Perseverance of the Saints states that all who are chosen by God, redeemed by
Christ, and given faith by the Spirit are eternally saved. They are kept in
faith by the power of Almighty God and thus persevere to the end.
Scriptural Support:
1 Samuel 2:9; Nehemiah 9:16-19; Psalm 31:23, 32:7,23,28-33, 38, 84:5-7,
89:30-33, 94:14, 97:10, 121:7, 125:1; Proverbs 2:8; Isaiah 40:30, 54:4-10;
Jeremiah 32:38-42; Matthew 18:6, 12-14, 24:22-24; Luke 1:74, 22:32; John 3:36,
4:13, 5:24, 6:37-40, 51, 8:31, 10:4, 8, 27-29, 17:11, 15; Romans 6:1-4,
7:24-8:4, 28-39, 11:29, 14:14; 1 Corinthians 1:4-9, 3:15, 10:13; 2 Corinthians
1:22, 5:5; Ephesians 1:11-14, 4:30; Philippians 1:6; Colossians 3:1-4; 1
Thessalonians 5:23; 2 Thessalonians 3:3-5; 2 Timothy 1:12, 4:18; Hebrews 3:14,
7:25, 10:14, 36-39, 13:5; 1 Peter 1:3-5; 2 Peter 3:8; 1 John 2:19, 3:9, 5:4, 13,
18; Jude 1, 24.
Perseverance of the Saints first needs to be properly understood. This doctrine
does not mean that all those who merely appear to have faith (i.e., said a
certain prayer, walked down the church isle, joined a church, were baptized,
etc.) will be kept by God and will therefore persevere to the end. There are
many people who profess to be believers but then later fall away. Instead,
Perseverance of the Saints means that all those who have a genuine faith in
Christ will be kept by God forever and will persevere to the end. There are many
professing Christians who trust in their own works, goodness, merits for their
salvation. These people are trusting in their own "righteousness, instead of
Jesus' blood, and do not have true faith in Jesus Christ. Therefore, later on
they may get discouraged and decide to leave the faith and no longer be a
Christian. This does not prove that they were saved and then lost their
salvation, but simply that they deserted the Christian religion because they had
only a said faith rather than a genuine one. The Apostle John clearly described
such people in 1 John 2:19. Speaking of some who had renounced the Christian
religion and had become anti-Christ, he said, "They went out from us, but they
were not really of us; for if they had been of us, they would have remained with
us; but they went out, so that it would be shown that they all are not of us."

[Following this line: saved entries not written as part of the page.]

(** * samlidp: the administrative layer of the SAML identity provider

    A shallow embedding of package [samlidp] (service.go, user.go,
    shortcut.go, store.go, server.go) and the properties of its resource
    handlers, of the service-provider registry and of the IDP-initiated
    login dispatch.

    Reading guide.
    - Go's [error] values are the inductive [error]; a Go function returning
      [(T, error)] returns [result T], one returning [error] returns
      [option error] ([None] is [nil]).
    - A handler is a program [prog A]: a tree of calls on the collaborators
      of the [Server] struct (the [Store], the logger, bcrypt, the
      [serviceProviders] map) whose answers the environment supplies.
      [run] executes a program on a [Server] state.
    - [sync.RWMutex] is not modelled: requests are executed one at a time.
    - The [context.Context] argument of the [Store] methods is dropped. *)

From Stdlib Require Import String Ascii Strings.Byte NArith List Bool.
From stdpp Require Import base option list gmap strings.

Local Open Scope string_scope.
Local Open Scope list_scope.
#[local] Set Warnings "-register-all".

(** ** Errors *)

(** [ErrNotFound] is [samlidp.ErrNotFound] (store.go), [ErrNotExist] is
    [os.ErrNotExist]; every other error value (a backend failure, an
    encoding/json or bcrypt error) is [ErrOther] with its message. *)
Inductive error : Type :=
| ErrNotFound
| ErrNotExist
| ErrOther (msg : string).

Definition Error (e : error) : string :=
  match e with
  | ErrNotFound => "not found"
  | ErrNotExist => "file does not exist"
  | ErrOther msg => msg
  end.

Inductive result (A : Type) : Type :=
| Ok (a : A)
| Err (e : error).
Arguments Ok {A} a.
Arguments Err {A} e.

#[global] Instance error_eq_dec : EqDecision error.
Proof. solve_decision. Defined.

(** ** encoding/base64, [StdEncoding] *)

Module Base64.

Definition alphabet : string :=
  "ABCDEFGHIJKLMNOPQRSTUVWXYZabcdefghijklmnopqrstuvwxyz0123456789+/".

Definition enc (n : N) : ascii :=
  match String.get (N.to_nat (n mod 64)) alphabet with
  | Some c => c
  | None => "="%char
  end.

Definition dec (c : ascii) : option N :=
  let n := N_of_ascii c in
  if ((65 <=? n) && (n <=? 90))%N then Some (n - 65)%N
  else if ((97 <=? n) && (n <=? 122))%N then Some (n - 71)%N
  else if ((48 <=? n) && (n <=? 57))%N then Some (n + 4)%N
  else if (n =? 43)%N then Some 62%N
  else if (n =? 47)%N then Some 63%N
  else None.

Definition byte_of (n : N) : byte :=
  match Byte.of_N (n mod 256) with
  | Some b => b
  | None => x00
  end.

Fixpoint encode (src : list byte) : list ascii :=
  match src with
  | [] => []
  | [a] =>
      let n := (Byte.to_N a * 65536)%N in
      [enc (n / 262144); enc (n / 4096); "="%char; "="%char]
  | [a; b] =>
      let n := (Byte.to_N a * 65536 + Byte.to_N b * 256)%N in
      [enc (n / 262144); enc (n / 4096); enc (n / 64); "="%char]
  | a :: b :: c :: rest =>
      let n := (Byte.to_N a * 65536 + Byte.to_N b * 256 + Byte.to_N c)%N in
      enc (n / 262144) :: enc (n / 4096) :: enc (n / 64) :: enc n
        :: encode rest
  end.

Definition EncodeToString (src : list byte) : string :=
  string_of_list_ascii (encode src).

Definition pad : ascii := "="%char.

(** Four characters at a time; padding only closes the input. *)
Fixpoint decode (src : list ascii) : option (list byte) :=
  match src with
  | [] => Some []
  | c1 :: c2 :: c3 :: c4 :: rest =>
      match dec c1, dec c2 with
      | Some n1, Some n2 =>
          match dec c3, dec c4 with
          | Some n3, Some n4 =>
              let n := (n1 * 262144 + n2 * 4096 + n3 * 64 + n4)%N in
              match decode rest with
              | Some out =>
                  Some (byte_of (n / 65536) :: byte_of (n / 256)
                          :: byte_of n :: out)
              | None => None
              end
          | Some n3, None =>
              if Ascii.eqb c4 pad then
                match rest with
                | [] =>
                    let n := (n1 * 262144 + n2 * 4096 + n3 * 64)%N in
                    Some [byte_of (n / 65536); byte_of (n / 256)]
                | _ => None
                end
              else None
          | None, _ =>
              if Ascii.eqb c3 pad && Ascii.eqb c4 pad then
                match rest with
                | [] =>
                    let n := (n1 * 262144 + n2 * 4096)%N in
                    Some [byte_of (n / 65536)]
                | _ => None
                end
              else None
          end
      | _, _ => None
      end
  | _ => None
  end.

Definition is_newline (c : ascii) : bool :=
  ((N_of_ascii c =? 10) || (N_of_ascii c =? 13))%N.

(** [DecodeString] skips carriage returns and line feeds. *)
Definition DecodeString (s : string) : option (list byte) :=
  decode (List.filter (fun c => negb (is_newline c)) (list_ascii_of_string s)).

It is clear from this passage that those who profess faith in Christ and appear
to be true believers, and yet later fall away, were never really a part of God's
people in the first place.
Another important point that must be made is that the doctrine of Perseverance
of the Saints in no way permits believers to live a lazy and rebellious
Christian life. Some opponents to this doctrine say that it teaches a license to
sin with an open door to heaven. This is grossly untrue, and a complete
distortion of what Perseverance of the Saints actually teaches. Jesus said in
John 14:15, "If you love Me, you will keep My commandments." Since the Christian
is born again by the Holy Spirit, he loves Jesus and so naturally desires to
keep His commandments. The change of heart that the Holy Spirit makes in
regeneration, as well as the indwelling presence of the Spirit in the believer,
ensures that the believer will continue to love Christ. Of course, the amount of
love for Christ varies with the individual. A more mature Christian no doubt has
a deeper love for Christ than a "baby Christian." Nevertheless, all of God's
children have a love for their Savior. Thus, true believers strive each and
every day to please Him. They strive each and every day to keep His
commandments. This is not done in order to obtain salvation, or even to maintain
salvation, because that would turn salvation by grace into salvation by works.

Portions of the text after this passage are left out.